L’interpretazione del paziente, che attribuisce il disturbo al soma, quella psicologica della società e quella biologica della psichiatria, che lo riconduce ad una disfunzione del sistema d’allarme sono tre oggetti culturali, l’ultimo dei quali pretende di essere scientifico. Che cosa difetta in tutti e tre gli oggetti culturali? Il riferimento ad una dimensione inconscia che, attraverso il sintomo, segnala una situazione di conflitto psicodinamico. Il segnale s’imbatte nel livello di coscienza del paziente, abituato culturalmente a ritenere che ciò che viene percepito nel corpo, abbia origine nel corpo stesso; nella cultura del senso comune, secondo la quale se un sintomo corporeo non ha riscontro nelle analisi, esso non ha ragion d’essere, configurandosi l’ossessione del paziente come una paura priva di fondamento; nella logica oggettivante della psichiatria, che riferisce il sintomo ad una disfunzione corporea che non ha sede però nel fegato ma nel cervello del paziente.

Che c’entra l’inconscio sociale? Esso c’entra nella misura in cui tutti e tre gli oggetti culturali si originano a partire da un’ideologia "cartesiana", che esclude la possibilità che una situazione di conflitto psicodinamico possa tradursi in un vissuto che viene percepito immediatamente a livello somatico. Esclude cioè che contenuti psichici possano esprimersi attraverso modalità che non siano psichiche. E’ in gioco, insomma, in tutti e tre i casi il materialismo del senso comune, un oggetto culturale che appartiene alla mentalità di una società e di una civiltà che nega i rapporti reciproci tra res cogitans e res extensa, e li interpreta come due dimensioni scisse e non comunicanti.

In un diverso contesto culturale, per esempio presso una cultura primitiva, l’ipocondria viene ricondotta ad una qualche forma di possessione da parte degli spiriti maligni.
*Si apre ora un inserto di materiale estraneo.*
(** * React Luau Props Helper: the completion provider of [src/extension.ts]

    A shallow embedding of the text-based detection pipeline
    ([provideCompletionItems] and its four private helpers) together with
    the part of the JavaScript semantics the code relies on:

    - strings are sequences of UTF-16 code units;
    - the call pattern is a regular expression run by a backtracking
      matcher with ordered alternation, greedy quantifiers, capture groups
      and a back-reference, driven by [exec] through [lastIndex];
    - property maps are plain objects, so a lookup that misses the own
      keys continues in [Object.prototype];
    - [a || b] and [!a] go by truthiness ([undefined] and the empty
      string are falsy, every array and function is truthy). *)

From Stdlib Require Import String Ascii.
From stdpp Require Import gmap list fin_maps sorting.

Local Open Scope N_scope.

(** ** Strings *)

(** A JavaScript string is a list of UTF-16 code units. *)
Abbreviation jstring := (list N).

Definition str (s : string) : jstring :=
  map N_of_ascii (list_ascii_of_string s).

Arguments str : simpl never.

Definition ch_dquote : N := 34.
Definition ch_squote : N := 39.
Definition ch_lparen : N := 40.
Definition ch_comma : N := 44.
Definition ch_lbrace : N := 123.
Definition ch_rbrace : N := 125.

(** [\s]: the WhiteSpace and LineTerminator code points of ECMAScript. *)
Definition is_space (c : N) : bool :=
  ((9 <=? c) && (c <=? 13)) || (c =? 32) || (c =? 160) || (c =? 5760)
  || ((8192 <=? c) && (c <=? 8202)) || (c =? 8232) || (c =? 8233)
  || (c =? 8239) || (c =? 8287) || (c =? 12288) || (c =? 65279).

(** [[A-Za-z0-9_]] *)
Definition is_word (c : N) : bool :=
  ((65 <=? c) && (c <=? 90)) || ((97 <=? c) && (c <=? 122))
  || ((48 <=? c) && (c <=? 57)) || (c =? 95).

(** The class of the two quote characters, double and single. *)
Definition is_quote (c : N) : bool := (c =? ch_dquote) || (c =? ch_squote).

Fixpoint starts_with (w s : jstring) : bool :=
  match w, s with
  | [], _ => true
  | a :: w', b :: s' => (a =? b) && starts_with w' s'
  | _ :: _, [] => false
  end.

(** ** Regular expressions *)

(** The fragment of the pattern language the call pattern is written in.
    Quantifiers only ever apply to a character class there. *)
Inductive regex : Type :=
| RLit (w : jstring)              (* a run of literal characters *)
| RClass (p : N -> bool)          (* one character of a class *)
| RSeq (r1 r2 : regex)
| RAlt (r1 r2 : regex)            (* ordered: r1 is tried first *)
| RStar (p : N -> bool)           (* greedy class* *)
| RPlus (p : N -> bool)           (* greedy class+ *)
| RGroup (n : nat) (r : regex)    (* capture group number n *)
| RBackref (n : nat).

(** Matcher state: the input that is left and the captures so far. *)
Record mstate : Type := MState {
  rest : jstring;
  caps : gmap nat jstring
}.

Definition cont : Type := mstate -> option mstate.

(** Greedy repetition with backtracking: take one more character when
    possible and fall back to stopping here when what follows fails. *)
Fixpoint star_greedy (p : N -> bool) (s : jstring) (c : gmap nat jstring)
    (k : cont) : option mstate :=
  match s with
  | ch :: s' =>
      if p ch then
        match star_greedy p s' c k with
        | Some r => Some r
        | None => k (MState s c)
        end
      else k (MState s c)
  | [] => k (MState [] c)
  end.

(** The backtracking matcher, in continuation-passing style as in the
    language definition: [k] is what has to match after [r]. *)
Fixpoint rmatch (r : regex) (st : mstate) (k : cont) : option mstate :=
  match r with
  | RLit w =>
      if starts_with w (rest st)
      then k (MState (drop (length w) (rest st)) (caps st))
      else None
  | RClass p =>
      match rest st with
      | ch :: s' => if p ch then k (MState s' (caps st)) else None
      | [] => None
      end
  | RSeq r1 r2 => rmatch r1 st (fun st1 => rmatch r2 st1 k)
  | RAlt r1 r2 =>
      match rmatch r1 st k with
      | Some res => Some res
      | None => rmatch r2 st k
      end
  | RStar p => star_greedy p (rest st) (caps st) k
  | RPlus p =>
      match rest st with
      | ch :: s' => if p ch then star_greedy p s' (caps st) k else None
      | [] => None
      end
  | RGroup n r1 =>
      rmatch r1 st (fun st1 =>
        let captured :=
          take (length (rest st) - length (rest st1)) (rest st) in
        k (MState (rest st1) (<[n := captured]> (caps st1))))
  | RBackref n =>
      match caps st !! n with
      | None => k st
      | Some w =>
          if starts_with w (rest st)
          then k (MState (drop (length w) (rest st)) (caps st))
          else None
      end
  end.

(** The call pattern of both scanning methods,
    [/(React\.createElement|e)\s*\(\s*(?:(Q)([A-Za-z0-9_]+)\2|([A-Za-z0-9_]+))\s*,\s*{/g]
    where [Q] stands for the class of the double and the single quote. *)
Definition call_pattern : regex :=
  RSeq (RGroup 1 (RAlt (RLit (str "React.createElement")) (RLit (str "e"))))
  (RSeq (RStar is_space)
  (RSeq (RLit [ch_lparen])
  (RSeq (RStar is_space)
  (RSeq (RAlt
           (RSeq (RGroup 2 (RClass is_quote))
           (RSeq (RGroup 3 (RPlus is_word))
                 (RBackref 2)))
           (RGroup 4 (RPlus is_word)))
  (RSeq (RStar is_space)
  (RSeq (RLit [ch_comma])
  (RSeq (RStar is_space)
        (RLit [ch_lbrace])))))))).

(** ** RegExp objects and [exec] *)

(** A RegExp object with the [g] flag: [exec] reads and writes
    [lastIndex]. *)
Record RegExp : Type := mkRegExp {
  source : regex;
  lastIndex : nat
}.

(** The array [exec] returns: [m_text] is [match[0]], [m_index] is
    [match.index], [m_groups !! n] is [match[n]] ([None] is
    [undefined]). *)
Record Match : Type := mkMatch {
  m_index : nat;
  m_text : jstring;
  m_groups : gmap nat jstring
}.

Definition m_end (m : Match) : nat := (m_index m + length (m_text m))%nat.

(** Try the start positions [i], [i+1], ... up to and including the end
    of the input; [s] is the input from [i] on. *)
Fixpoint search (r : regex) (s : jstring) (i : nat) : option Match :=
  match rmatch r (MState s ∅) Some with
  | Some st => Some (mkMatch i (take (length s - length (rest st)) s) (caps st))
  | None =>
      match s with
      | [] => None
      | _ :: s' => search r s' (S i)
      end
  end.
Tale interpretazione appare rozza e irrazionale agli occhi degli occidentali. Essa però è paradossalmente più vicina alla verità: primo, perché fa capo ad un conflitto relazionale (gli spiriti essendo dotati di soggettività); secondo, perché essa postula che l’influenza di una forza spirituale possa alterare lo stato corporeo.

Questo esempio induce a pensare che sia possibile interpretare la malattia mentale come un oggetto culturale costruito da una determinata società a partire da eventi la cui realtà viene sociologicamente interpretata. In questa ottica, tutta da esplorare, la psichiatria rappresenterebbe il sottosistema manageriale deputato ad indurre, presso il pubblico, il consumo di convinzioni pregiudiziali avallate come scientifiche e, in conseguenza di questo, di psicofarmaci.